VACUUM
Optimizes tablets for query performance.
VACUUM
improves query efficiency by restructuring tablets for optimal performance. DML operations such as DELETE, UPDATE, INSERT, and COPY FROM might create tablets that are not optimally sized. Suboptimal tablets occur because DML efficiently utilizes resources in proportion to the cardinality of the data being inserted. In addition to standard SQL operations, tuples that are deleted by an update are not always physically removed from their table; they remain present until a VACUUM
is finished operating. In other words, tablets are not necessarily optimal for running queries; therefore, it’s necessary to run VACUUM
periodically, especially on frequently updated tables.

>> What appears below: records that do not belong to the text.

(* ===== verification/Apps.v ===== *)
(** * Small user programs (apps)

    [cat], [echo], [wc], [ls], [mkdir], [rm], [ln], [kill], [init] and [zombie] as trees
    of system calls.  Loops that the kernel's answers end have a number of rounds;
    the theorems show how many are enough.

    [cat] copies its files whatever pieces they are read in, and [wc] counts their
    lines, words and bytes. *)

From Stdlib Require Import List.
From S2P Require Import Prelude KString CStdlib Digits User.

Import Digits User.

Module Apps.

(** [exit()] *)
Definition stop : prog unit := Exit.

(** ** cat.c *)

(** [while ((n = read(fd, buf, sizeof(buf))) > 0)], at most [n] times. *)
Fixpoint cat (n : nat) (fd : Z) : prog unit :=
  match n with
  | O => Spin
  | S n' =>
      Call (SysRead fd 512) (fun r d =>
        if 0 <? r then ask (SysWrite 1 d) ;* cat n' fd
        else if r <? 0 then printf 1 (line "cat: read error") [] ;* Exit
        else Ret tt)
  end.

(** The loop over the files, shared in form by [cat], [wc] and [grep]: [name] is the
    program's. *)
Fixpoint each_file (name : list Z) (job : Z -> list Z -> prog unit) (files : list (list Z)) : prog unit :=
  match files with
  | [] => Exit
  | f :: files' =>
      let* fd := ask (SysOpen f 0) in
      if fd <? 0 then printf 1 (name ++ line ": cannot open %s") [AStr (Some f)] ;* Exit
      else job fd f ;* ask (SysClose fd) ;* each_file name job files'
  end.

(** [argv] without the name of the program. *)
Definition cat_main (n : nat) (args : list (list Z)) : prog unit :=
  match args with
  | [] => cat n 0 ;* Exit
  | _ => each_file (text "cat") (fun fd _ => cat n fd) args
  end.

(** ** wc.c *)

Record counts := Counts { wl : Z; ww : Z; wch : Z; inword : bool }.

(** [strchr] finds the NUL of the set as well. *)
Definition wc_space (c : Z) : bool := existsb (Z.eqb c) [32; 13; 9; 10; 11; 0].

(** One turn of the loop over the bytes. *)
Definition wc_byte (s : counts) (b : Z) : counts :=
  let c := wch s + 1 in
  let l := if b =? 10 then wl s + 1 else wl s in
  if wc_space b then Counts l (ww s) c false
  else if negb (inword s) then Counts l (ww s + 1) c true
  else Counts l (ww s) c (inword s).

Fixpoint wc_loop (n : nat) (fd : Z) (s : counts) : prog counts :=
  match n with
  | O => Spin
  | S n' =>
      Call (SysRead fd 512) (fun r d =>
        if 0 <? r then wc_loop n' fd (foldl wc_byte s d)
        else if r <? 0 then printf 1 (line "wc: read error") [] ;* Exit
        else Ret s)
  end.

Definition wc (n : nat) (fd : Z) (name : list Z) : prog unit :=
  let* s := wc_loop n fd (Counts 0 0 0 false) in
  printf 1 (line "%d %d %d %s") [AInt (wl s); AInt (ww s); AInt (wch s); AStr (Some name)].

Definition wc_main (n : nat) (args : list (list Z)) : prog unit :=
  match args with
  | [] => wc n 0 [] ;* Exit
  | _ => each_file (text "wc") (fun fd f => wc n fd f) args
  end.

(** ** echo.c *)

Fixpoint echo (args : list (list Z)) : prog unit :=
  match args with
  | [] => Exit
  | a :: args' =>
      printf 1 (text "%s%s") [AStr (Some a); AStr (Some (match args' with [] => [10] | _ => [32] end))] ;* echo args'
  end.

(** ** ls.c *)

Definition DIRSIZ : nat := 14.

(** The bytes behind the last slash. *)
Fixpoint last_part (path : list Z) : list Z :=
  match path with
  | [] => []
  | c :: path' => if existsb (Z.eqb 47) path' then last_part path' else if c =? 47 then path' else path
  end.

Definition fmtname (path : list Z) : list Z :=
  let p := last_part path in
  if (DIRSIZ <=? length p)%nat then p else p ++ replicate (DIRSIZ - length p) 32.

(** [struct stat]: type, inode number and size. *)
Definition st_type (st : list Z) : Z := s16 (get16 st 0).
Definition st_ino (st : list Z) : Z := get32 st 8.
Definition st_size (st : list Z) : Z := get32 st 16.

Definition ls_line (path st : list Z) : prog unit :=
  printf 1 (line "%s %d %d %d") [AStr (Some (fmtname path)); AInt (st_type st); AInt (st_ino st); AInt (st_size st)].

Fixpoint upto_nul (l : list Z) : list Z := match l with c :: l' => if c =? 0 then [] else c :: upto_nul l' | [] => [] end.
Section Property.
Context {H : Type} `{HA : Ata H}.

(** C23: The boot loader loads the kernel.  The loader does not look at the controller's
    error bit, so no command for a sector of the disk may fail.  When the disk then holds
    an ELF file from its second sector on, whose program headers are in the first page
    and describe segments that are on the disk, in increasing order above the scratch
    page and with their ends a sector below 4 GB ([on_image], [increasing]), the loader
    ends with every segment at its physical address, byte for byte as in the file, with
    zeros up to the size in memory, and jumps to the entry point of the file.  Without
    the magic number it gives up. *)
Theorem bootmain_loads fuel segs (s : bst H) : let h := bhw s in
  (polls <= fuel)%nat -> (forall h : H, 0 <= lba h < sectors (drive h) -> faulty h = false) ->
  11 <= sectors 0 -> kword h 44 2 = Z.of_nat (length segs) -> let po := kword h 28 4 in 0 <= po -> po + 32 * Z.of_nat (length segs) <= 4096 ->
  kheaders h po segs -> Forall on_image segs -> increasing SCRATCH_END segs ->
  if kword h 0 4 =? ELF_MAGIC then exists s', bootmain fuel s = Done (Some (kword h 24 4)) s' /\ Forall (in_memory h (bm s')) segs
  else exists s', bootmain fuel s = Done None s'.
Proof.
  intros h Hf Hg Hsec Hnum po Hpo Hph Hk Hseg Hinc. unfold bootmain. destruct (readseg_ok fuel Hf Hg 65536 4096 0 s) as (h1 & m1 & E1 & M1 & B1 & _); [lia|done|lia|lia|done|by change (0 / 512 + 4096 / 512 + 3) with 11|].
  run E1. rewrite (bind_Done (gets bm) _ (Bst m1 h1) m1 (Bst m1 h1) eq_refl). fold h in B1.
  pose proof (kword_word h m1 0 4 B1 ltac:(lia) ltac:(lia)) as Wm. rewrite Z.add_0_r in Wm. rewrite Wm. destruct (kword h 0 4 =? ELF_MAGIC); cbn [negb]; [|by eexists].
  rewrite (kword_word h m1 44 2 B1), (kword_word h m1 28 4 B1) by lia. rewrite Hnum, Nat2Z.id. fold po. cbv zeta. rewrite !u32_small by lia.
  destruct (load_all_ok fuel Hf Hg segs Hseg (65536 + po) SCRATCH_END (Bst m1 h1)) as (h2 & m2 & E2 & M2 & K2 & F2); [cbn; by apply (kheaders_headers h)|lia|unfold SCRATCH_END; lia|done|done|].
  run E2. rewrite (bind_Done (gets bm) _ (Bst m2 h2) m2 (Bst m2 h2) eq_refl). exists (Bst m2 h2). split.
  - unfold ret. do 2 f_equal. rewrite (word_same m1 m2 SCRATCH_END); [|exact K2|unfold SCRATCH_END; lia]. by apply kword_word.
  - cbn in *. eapply Forall_impl; [exact F2|]. intros x [X1 X2]. unfold in_memory, kbyte in *. rewrite M1 in X1. done.
Qed.
(* ===== verification/Mkfs.v ===== *)
(** * The builder of the disk image (mkfs.c)

    The builder as a function of the directory tree it is given: a file is the pieces
    its bytes are read in, a directory the list of its entries in the order the host
    gives them.  [add_dir] is written over the three things it does to the image
    ([Image]); run on a list of files it gives the files the image should hold, and the
    run on the sectors is proved to hold exactly these, as the kernel reads them
    ([stands], [reads_as]). *)

From S2P Require Import Prelude Spinlock Bio Log Fs FsBlocks FsFile.

Module Mkfs.
Import Fs FsBlocks FsFile.

Definition ninodes : Z := 200.
Definition LOGSIZE : Z := 10.
Definition ROOTINO : Z := 1.

(** The image by sectors and their number, and the counters. *)
Record mst := Mst { img : Z -> block; nsect : Z; freeblock : Z; usedblocks : Z; freeinode : Z }.

Definition zeroes : block := replicate 512 0.
Definition empty_image : mst := Mst (fun _ => zeroes) 0 0 0 1.

Definition set_img (v : Z -> block) (n : Z) (s : mst) : mst := Mst v n (freeblock s) (usedblocks s) (freeinode s).

(** Reading behind the end of the image fails, writing extends it. *)
Definition rsect (sec : Z) : M mst block := fun s => if sec <? nsect s then Done (img s sec) s else Panic "read".
Definition wsect (sec : Z) (x : block) : M mst unit := modify (fun s => set_img (vupd sec x (img s)) (Z.max (nsect s) (sec + 1)) s).

(** [struct superblock]: size, nblocks, ninodes, nlog. *)
Definition sb_bytes (size nblocks nlog : Z) : list Z := le_enc 4 size ++ le_enc 4 nblocks ++ le_enc 4 ninodes ++ le_enc 4 nlog.

Definition mkfs (nblocks nlog size : Z) : M mst unit :=
  let bitblocks := size / (512 * 8) + 1 in
  let used := ninodes / IPB + 3 + bitblocks in
  modify (fun s => Mst (img s) (nsect s) used used (freeinode s)) ;!
  if negb (nblocks + used + nlog =? size) then panic "assert"
  else
    forM (seqZ 0 (nblocks + used + nlog)) (fun i => wsect i zeroes) ;!
    wsect 1 (poke 0 (sb_bytes size nblocks nlog) zeroes).

Definition i2b (inum : Z) : Z := u32 (inum / IPB + 2).

Definition winode (inum : Z) (din : inode) : M mst unit :=
  let! x := rsect (i2b inum) in
  wsect (i2b inum) (dinode_put (islot inum) din x).
(** C1.  [isSandboxDenial] decides by the four rules of the spec, in
    order, on the case-folded output: (1) "sandbox" and "deny" both occur:
    denial whatever the exit outcome; (2) "operation not permitted"
    occurs: denial; (3) the process exited with code exactly 1 and
    "permission denied" or "not permitted" occurs: denial; (4) in every
    other case, and so for every output in which none of the patterns
    occurs, whatever the exit code: no denial. *)
Theorem isSandboxDenial_four_rules (output : string) (err : option error) :
  let lower := ToLower output in
  isSandboxDenial output err = classifyBySpec lower err /\
  (Contains lower "sandbox" = true /\ Contains lower "deny" = true ->
   isSandboxDenial output err = true) /\
  (Contains lower "operation not permitted" = true ->
   isSandboxDenial output err = true) /\
  (err = Some (ExitError 1) ->
   Contains lower "permission denied" = true \/
   Contains lower "not permitted" = true ->
   isSandboxDenial output err = true) /\
  (isSandboxDenial output err = true ->
   (Contains lower "sandbox" = true /\ Contains lower "deny" = true) \/
   Contains lower "operation not permitted" = true \/
   (err = Some (ExitError 1) /\
    (Contains lower "permission denied" = true \/
     Contains lower "not permitted" = true))) /\
  (Contains lower "sandbox" && Contains lower "deny" = false ->
   Contains lower "operation not permitted" = false ->
   Contains lower "permission denied" = false ->
   Contains lower "not permitted" = false ->
   isSandboxDenial output err = false).
Proof.
  intros lower. split; [apply isSandboxDenial_spec |].
  rewrite isSandboxDenial_spec. fold lower.
  unfold classifyBySpec, exitCodeIs.
  split; [| split; [| split; [| split]]].
  - intros [-> ->]. reflexivity.
  - intros ->. now destruct (_ && _).
  - intros -> Hp. simpl.
    destruct (_ && _); [reflexivity |].
    destruct (Contains lower "operation not permitted"); [reflexivity |].
    now destruct Hp as [-> | ->]; rewrite ?orb_true_r.
  - destruct (Contains lower "sandbox" && Contains lower "deny") eqn:E1.
    { apply andb_true_iff in E1. now left. }
    destruct (Contains lower "operation not permitted") eqn:E2.
    { right. now left. }
    destruct err as [[code| | | | | |]|]; try discriminate.
    destruct (code =? 1)%Z eqn:Ec; [| discriminate].
    apply Z.eqb_eq in Ec. subst code. simpl.
    destruct (Contains lower "permission denied" || Contains lower "not permitted")
      eqn:E3; [| discriminate].
    apply orb_true_iff in E3. intros _. right. right. now split.
  - intros -> -> -> ->. now rewrite andb_false_r.
Qed.

(** C8.  [extractSandboxReason] follows the priority order of the spec on
    the case-folded output: "network", then "write" or "permission
    denied", then "exec", then "read"; after these the output itself
    decides: longer than 100 bytes, its first 100 bytes followed by
    "..."; otherwise, if not empty, the output as it is; otherwise the
    fixed text. *)
Theorem extractSandboxReason_priority (output : string) :
  let lower := ToLower output in
  let reason := extractSandboxReason output in
  (Contains lower "network" = true -> reason = "network access denied") /\
  (Contains lower "network" = false ->
   (Contains lower "write" = true \/ Contains lower "permission denied" = true ->
    reason = "write access denied") /\
   (Contains lower "write" = false -> Contains lower "permission denied" = false ->
    (Contains lower "exec" = true -> reason = "execution denied") /\
    (Contains lower "exec" = false ->
     (Contains lower "read" = true -> reason = "read access denied") /\
     (Contains lower "read" = false ->
      (100 < String.length output ->
       reason = substring 0 100 output +:+ "...") /\
      (String.length output <= 100 -> output <> "" -> reason = output) /\
      (output = "" -> reason = "sandbox policy violation"))))).
Proof.
  intros lower reason. unfold reason, extractSandboxReason. fold lower.
  split; [intros ->; reflexivity |].
  intros ->. split.
  { intros [-> | ->]; [reflexivity | now rewrite orb_true_r]. }
  intros -> ->. simpl. split; [intros ->; reflexivity |].
  intros ->. split; [intros ->; reflexivity |].
  intros ->. split; [| split].
  - intros Hlen. apply Nat.ltb_lt in Hlen. now rewrite Hlen.
  - intros Hlen Hne.
    destruct (100 <? String.length output)%nat eqn:E.
    { apply Nat.ltb_lt in E. lia. }
    destruct (String.eqb output "") eqn:E2; [| reflexivity].
    apply String.eqb_eq in E2. contradiction.
  - intros ->. reflexivity.
Qed.

End ClassifierFacts.

(** ** The policy compiler *)

Section ProfileFacts.
Context `{Unicode} `{Platform}.
Import Sandbox.

(** A read rule, by its text. *)
Definition isReadRule (s : string) : bool :=
  HasPrefix s ("(allow file-read* (subpath " +:+ dq).
Definition networkRule (allow : bool) : string :=
  if allow then "(allow network*)" +:+ nl else "(deny network*)" +:+ nl.

Definition preamble : list string :=
  ["(version 1)" +:+ nl; "(deny default)" +:+ nl;
   "(allow process-fork)" +:+ nl; "(allow process-exec)" +:+ nl].

Definition essentials : list string :=
  ["(allow file-read-metadata)" +:+ nl; "(allow sysctl-read)" +:+ nl;
   "(allow mach-lookup)" +:+ nl; "(allow signal)" +:+ nl;
   "(allow iokit-open)" +:+ nl; ptyRule; ioctlRule].

Lemma generateProfile_written (config : SandboxConfig) :
  written (generateProfile_sb config)
  = preamble ++ map readRule (ReadPaths config)
      ++ map writeRule (WritePaths config)
      ++ map execRule (ExecPaths config)
      ++ essentials ++ [networkRule (AllowNetwork config)].
Proof.
  unfold generateProfile_sb, networkRule.
  destruct (AllowNetwork config); simpl;
    rewrite !written_fold; simpl; rewrite <- !app_assoc; reflexivity.
Qed.

Lemma generateProfile_consistent (config : SandboxConfig) :
  consistent (generateProfile_sb config).
Proof.
  unfold generateProfile_sb.
  assert (Hw : forall sb s, consistent sb -> consistent (WriteString sb s))
    by (intros; now apply consistent_WriteString).
  destruct (AllowNetwork config);
    repeat (first [ apply Hw | apply consistent_fold ]); apply consistent_new.
Qed.

(** The number of places of [s] at which [sub] begins. *)
Fixpoint occurs (sub s : string) : nat :=
  (if HasPrefix s sub then 1 else 0) +
  match s with
  | EmptyString => 0
  | String _ s' => occurs sub s'
  end.

(** No byte of [s] is an opening parenthesis. *)
Fixpoint parenFree (s : string) : bool :=
  match s with
  | EmptyString => true
  | String c s' => negb (Ascii.eqb c "("%char) && parenFree s'
  end.

(** [sub] begins with an opening parenthesis. *)
Definition startsParen (sub : string) : bool := HasPrefix sub "(".

(** Whether [sub] begins at the head of [l ++ rest] is settled by [l]
    alone: [sub] fits into [l], or they differ on a byte of [l]. *)
Definition settled (sub l : string) : bool :=
  HasPrefix l sub || negb (HasPrefix sub l).
(** The uploaded tune is staged at ingest and replaced during staging. *)
Example uploaded_tune_replaced :
  let E := Demo.installation Demo.always_up Demo.render false in
  let r := process_video config E (Demo.submission "PK:with-music" None) Demo.boot in
  fs (final r) !! ["temp"; "job-0"; "music.mp3"] = Some (FileN "tune" false) ∧
  (unpack E (fs (final r)) ["temp"; "job-0.zip"] ["temp"; "job-0"]).1
    !! ["temp"; "job-0"; "music.mp3"] = Some (FileN "another tune" false).
Proof. vm_compute. by split. Qed.

(** * Further properties of app.py *)

(** ** verify_api_key *)

(** Access is granted exactly when no key is configured or the header
    carries the configured key; otherwise a missing or empty header is a
    401 and any other value a 403. *)
Theorem verify_api_key_grants (cfg : Settings) (api_key : option string) :
  (verify_api_key cfg api_key = Served true ↔
     API_KEY cfg = "" ∨ api_key = Some (API_KEY cfg)) ∧
  (∀ code detail, verify_api_key cfg api_key = Refused code detail →
     API_KEY cfg ≠ "" ∧
     ((code = 401 ∧ (api_key = None ∨ api_key = Some "")) ∨
      (code = 403 ∧ ∃ key, api_key = Some key ∧ key ≠ "" ∧ key ≠ API_KEY cfg))).
Proof.
  unfold verify_api_key.
  destruct (bool_decide (API_KEY cfg = "")) eqn:Hc.
  { apply bool_decide_eq_true in Hc. split; [split; [by left|done]|done]. }
  apply bool_decide_eq_false in Hc.
  destruct api_key as [[|a key]|].
  - split; [|intros code detail [= <- <-]; by auto].
    split; [done|]. intros [?|[= Hk]]; [done|]. by rewrite <- Hk in Hc.
  - destruct (bool_decide (String a key ≠ API_KEY cfg)) eqn:Hk.
    + apply bool_decide_eq_true in Hk. split.
      * split; [done|]. intros [?|[= Hk']]; [done|]. by rewrite Hk' in Hk.
      * intros code detail [= <- <-]. split; [done|]. right. split; [done|].
        by exists (String a key).
    + apply bool_decide_eq_false in Hk. apply dec_stable in Hk.
      split; [|done]. split; [|done]. intros _. right. by rewrite Hk.
  - split; [|intros code detail [= <- <-]; by auto].
    split; [done|]. by intros [?|[=]].
Qed.

(** ** startup_event *)

Lemma fs_op_run op w :
  fs_op op w = Run (match (op (fs w)).2 with None => Done tt | Some e => Raised e end)
                   (with_fs (op (fs w)).1 w) [].
Proof. done. Qed.

(** A start that does not raise leaves both directories in place and keeps
    every file and directory that was there. *)
Theorem startup_makes_directories (cfg : Settings) (w : world) :
  let r := startup_event cfg w in
  result r = Done tt →
  isdir (fs (final r)) (TEMP_DIR cfg) = true ∧
  isdir (fs (final r)) (OUTPUT_DIR cfg) = true ∧
  (∀ q n, fs w !! q = Some n → fs (final r) !! q = Some n) ∧
  redis (final r) = redis w ∧ emitted r = [].
Proof.
  intros r. subst r. unfold startup_event. rewrite bind_fs_op.
  destruct (makedirs (fs w) (TEMP_DIR cfg)) as [f1 [e1|]] eqn:H1; world_simpl; [done|].
  rewrite fs_op_run. world_simpl.
  destruct (makedirs f1 (OUTPUT_DIR cfg)) as [f2 [e2|]] eqn:H2; world_simpl; [done|].
  intros _. split_and!; [|by eapply makedirs_ok| |done..].
  - pose proof (makedirs_ok _ _ _ H1) as Hd. unfold isdir, lookup_path in *.
    destruct (TEMP_DIR cfg) as [|c p]; [done|].
    destruct (f1 !! (c :: p)) as [[|]|] eqn:Hl; try done.
    by rewrite (makedirs_keeps _ _ _ _ _ _ H2 Hl).
  - intros q n Hq. eapply makedirs_keeps; [done|]. by eapply makedirs_keeps.
Qed.

Lemma startup_makes_directories_witness :
  let r := startup_event config (World ∅ ∅ 0 0 0 []) in
  isdir (fs (final r)) (TEMP_DIR config) = true ∧
  isdir (fs (final r)) (OUTPUT_DIR config) = true ∧
  (∀ q n, (∅ : gmap path node) !! q = Some n → fs (final r) !! q = Some n) ∧
  redis (final r) = ∅ ∧ emitted r = [].
Proof.
  apply (startup_makes_directories config (World ∅ ∅ 0 0 0 [])).
  vm_compute. reflexivity.
Defined.
(** The null [DataIndex] of the dynamic account regions ([u32::MAX]). *)
Definition NIL : Z := 4294967295.

(** ** Machine integers *)

(** A [uN] value is a [Z] in [[0, 2^N)]. *)
Abbreviation U8 := 8 (only parsing).
Abbreviation U16 := 16 (only parsing).
Abbreviation U32 := 32 (only parsing).
Abbreviation U64 := 64 (only parsing).
Abbreviation U128 := 128 (only parsing).
Abbreviation U256 := 256 (only parsing).

Definition in_u (w x : Z) : Prop := 0 <= x < 2 ^ w.
Definition in_i (w x : Z) : Prop := - 2 ^ (w - 1) <= x < 2 ^ (w - 1).
Definition umax (w : Z) : Z := 2 ^ w - 1.

#[global] Instance in_u_dec w x : Decision (in_u w x).
Proof. unfold in_u. apply _. Defined.
#[global] Instance in_i_dec w x : Decision (in_i w x).
Proof. unfold in_i. apply _. Defined.

Definition checked_add (w a b : Z) : option Z :=
  if a + b <? 2 ^ w then Some (a + b) else None.
Definition checked_sub (a b : Z) : option Z :=
  if b <=? a then Some (a - b) else None.
Definition checked_mul (w a b : Z) : option Z :=
  if a * b <? 2 ^ w then Some (a * b) else None.
Definition checked_div (a b : Z) : option Z :=
  if b =? 0 then None else Some (a / b).
(** [uN::try_from] of a wider unsigned value. *)
Definition try_from (w x : Z) : option Z := if x <? 2 ^ w then Some x else None.
Definition saturating_add (w a b : Z) : Z := Z.min (umax w) (a + b).
Definition saturating_sub (a b : Z) : Z := Z.max 0 (a - b).
(** An [as uN] cast. *)
Definition as_u (w x : Z) : Z := x mod 2 ^ w.
(** An [as iN] cast. *)
Definition as_i (w x : Z) : Z := (x + 2 ^ (w - 1)) mod 2 ^ w - 2 ^ (w - 1).

(** Checked and saturating operations on signed integers. *)
Definition fits_i (w x : Z) : bool := (- 2 ^ (w - 1) <=? x) && (x <? 2 ^ (w - 1)).
Definition checked_add_i (w a b : Z) : option Z := if fits_i w (a + b) then Some (a + b) else None.
Definition checked_sub_i (w a b : Z) : option Z := if fits_i w (a - b) then Some (a - b) else None.
Definition imax (w : Z) : Z := 2 ^ (w - 1) - 1.
Definition imin (w : Z) : Z := - 2 ^ (w - 1).
Definition saturating_add_i (w a b : Z) : Z := Z.max (imin w) (Z.min (imax w) (a + b)).
Definition saturating_sub_i (w a b : Z) : Z := Z.max (imin w) (Z.min (imax w) (a - b)).

(** Plain operators under [overflow-checks]: a value outside the type panics. *)
Definition panic_add (w a b : Z) : result Z := ok_or (checked_add w a b) Panic.
Definition panic_sub (a b : Z) : result Z := ok_or (checked_sub a b) Panic.
Definition panic_mul (w a b : Z) : result Z := ok_or (checked_mul w a b) Panic.
Definition panic_sub_i (w a b : Z) : result Z := ok_or (checked_sub_i w a b) Panic.

(** ** Tactics for machine integers *)

(** Evaluates the closed powers of two, so that [lia] sees literals. *)
Ltac norm_pow :=
  repeat match goal with
  | |- context [2 ^ Zpos ?n] =>
      let v := eval vm_compute in (2 ^ Zpos n) in change (2 ^ Zpos n) with v
  | H : context [2 ^ Zpos ?n] |- _ =>
      let v := eval vm_compute in (2 ^ Zpos n) in change (2 ^ Zpos n) with v in H
  | |- context [2 ^ (Zpos ?n - Zpos ?m)] =>
      let v := eval vm_compute in (2 ^ (Zpos n - Zpos m)) in
      change (2 ^ (Zpos n - Zpos m)) with v
  | H : context [2 ^ (Zpos ?n - Zpos ?m)] |- _ =>
      let v := eval vm_compute in (2 ^ (Zpos n - Zpos m)) in
      change (2 ^ (Zpos n - Zpos m)) with v in H
  end.

Ltac unfold_ints :=
  unfold saturating_add, saturating_sub, saturating_add_i, saturating_sub_i in *;
  unfold in_u, in_i, umax, imax, imin in *.

(** [lia] over the machine-integer vocabulary. *)
Ltac zlia := unfold_ints; norm_pow; lia.
Ltac znia := unfold_ints; norm_pow; nia.

(** The product of two bounded factors. *)
Lemma mul_range a b m n : 0 <= a < 2 ^ m → 0 <= b < 2 ^ n → 0 <= m → 0 <= n →
  0 <= a * b < 2 ^ (m + n).
Proof. intros. rewrite Z.pow_add_r by done. nia. Qed.

(** A quotient of a bounded dividend. *)
Lemma div_range a b m : 0 <= a < m → 0 < b → 0 <= a / b < m.
Proof.
  intros. split; [apply Z.div_pos; lia|].
  apply Z.le_lt_trans with a; [|lia]. apply Z.div_le_upper_bound; nia.
Qed.

(** Case analysis on integer comparisons. *)
Ltac solve_cmp :=
  repeat match goal with
  | |- context [?a ?= ?b] => destruct (Z.compare_spec a b)
  | H : context [?a ?= ?b] |- _ => destruct (Z.compare_spec a b)
  end; simpl in *; try done; try lia.

(** ** Inversion of successful computations *)

Section result_lemmas.
Context {A B : Type}.
Implicit Types (r : result A) (f : A → result B).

Any engine that processes a DML operation automatically assesses the health of tables’ data layout and runs the VACUUM
command when necessary to maintain the underlying table health. The fragmentation ratio—the ratio of rows marked for deletion to the total number of rows—can be monitored using the information_schema.tables view
. You can also run VACUUM
manually using the syntax and options described below.
Syntax
VACUUM [ (option_name = option_value) ] <table|aggregating index>
Where <table|aggregating index>
is the name of the table or aggregating index to be optimized.
Options
Option name | Option value and description |
---|---|
INDEXES | FULL — (Default) Specifies whether to apply optimizations to both the table and all its aggregating indexes.INCREMENTAL — Similar to FULL , but will apply incremental optimizations to aggregating indexes, instead of complete reevaluation.NONE — Optimizes only the table. |
MAX_CONCURRENCY | <Number> — The maximum number of concurrent jobs to use during optimization. |
Examples
Optimize a table and its aggregating indexes
Optimizing a table along with its aggregating indexes ensures that both the data and aggregating indexes remain efficient, reducing query latency and improving overall performance.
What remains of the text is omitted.